▶ _INPUT FOR THIS TASK_
....

(** With the recorder started, the stores of a recording stay in the
    block. *)
Lemma store_samples_started inference n reports recorded samples rest :
  recorder_started inference ->
  n = n_samples inference ->
  microphone_inference_record n reports = Some ((recorded, samples), rest) ->
  store_samples inference samples
  = Returned {| buffer := buffer inference;
                buf_count := Z.of_nat (length samples);
                n_samples := n_samples inference |}.
Proof.
  unfold recorder_started, store_samples. intros Hst -> Hrec.
  destruct (buffer inference) as [|capacity|]; [done| |done].
  pose proof (record_count _ _ _ _ _ (proj1 Hst) Hrec).
  by replace (Z.of_nat (length samples) <=? capacity)%Z with true
    by (symmetry; apply Z.leb_le; lia).
Qed.

(** [loop()] and [run], by cases. *)
Lemma loop_eq {F : Type} `{Scalar F} (w c : nat) (weights boosts : list F)
    (threshold : F)
    (classifier :
       list Z -> EI_IMPULSE_ERROR * list (ei_impulse_result_classification_t F))
    (g : sketch_globals F) (reports : list Z) :
  loop w c weights boosts threshold classifier g reports
  = match microphone_inference_record (n_samples (inference g)) reports with
    | None => None
    | Some ((recorded, samples), _) =>
      match store_samples (inference g) samples with
      | Undefined => Some Undefined
      | Returned inference' =>
        if negb recorded
        then Some (Returned ({| fusion := fusion g;
                                inference := inference' |}, []))
        else
          if negb (fst (classifier samples) =? EI_IMPULSE_OK)%Z then
            match microphone_inference_end inference' with
            | Undefined => Some Undefined
            | Returned inference'' =>
              Some (Returned ({| fusion := fusion g;
                                 inference := inference'' |}, []))
            end
          else
            Some (Returned
                    ({| fusion := fusion_push w c (fusion g)
                                    (snd (classifier samples));
                        inference := inference' |},
                     snd (fusion_cycle w c weights boosts threshold (fusion g)
                            (snd (classifier samples)))))
      end
    end.
Proof.
  unfold loop.
  destruct (microphone_inference_record _ reports)
    as [[[recorded samples] rest]|]; [|done].
  destruct (store_samples _ samples); [|done].
  destruct recorded; [|done]. simpl.
  by destruct (classifier samples).
Qed.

....

▶ _TO DO_
Take the listing above and repeat exactly the lines from the one containing "samples), _) =>" through the one containing "destruct recorded; [|done]. simpl.", both included.

▶ _EXERCISE RESULT_
    | Some ((recorded, samples), _) =>
      match store_samples (inference g) samples with
      | Undefined => Some Undefined
      | Returned inference' =>
        if negb recorded
        then Some (Returned ({| fusion := fusion g;
                                inference := inference' |}, []))
        else
          if negb (fst (classifier samples) =? EI_IMPULSE_OK)%Z then
            match microphone_inference_end inference' with
            | Undefined => Some Undefined
            | Returned inference'' =>
              Some (Returned ({| fusion := fusion g;
                                 inference := inference'' |}, []))
            end
          else
            Some (Returned
                    ({| fusion := fusion_push w c (fusion g)
                                    (snd (classifier samples));
                        inference := inference' |},
                     snd (fusion_cycle w c weights boosts threshold (fusion g)
                            (snd (classifier samples)))))
      end
    end.
Proof.
  unfold loop.
  destruct (microphone_inference_record _ reports)
    as [[[recorded samples] rest]|]; [|done].
  destruct (store_samples _ samples); [|done].
  destruct recorded; [|done]. simpl.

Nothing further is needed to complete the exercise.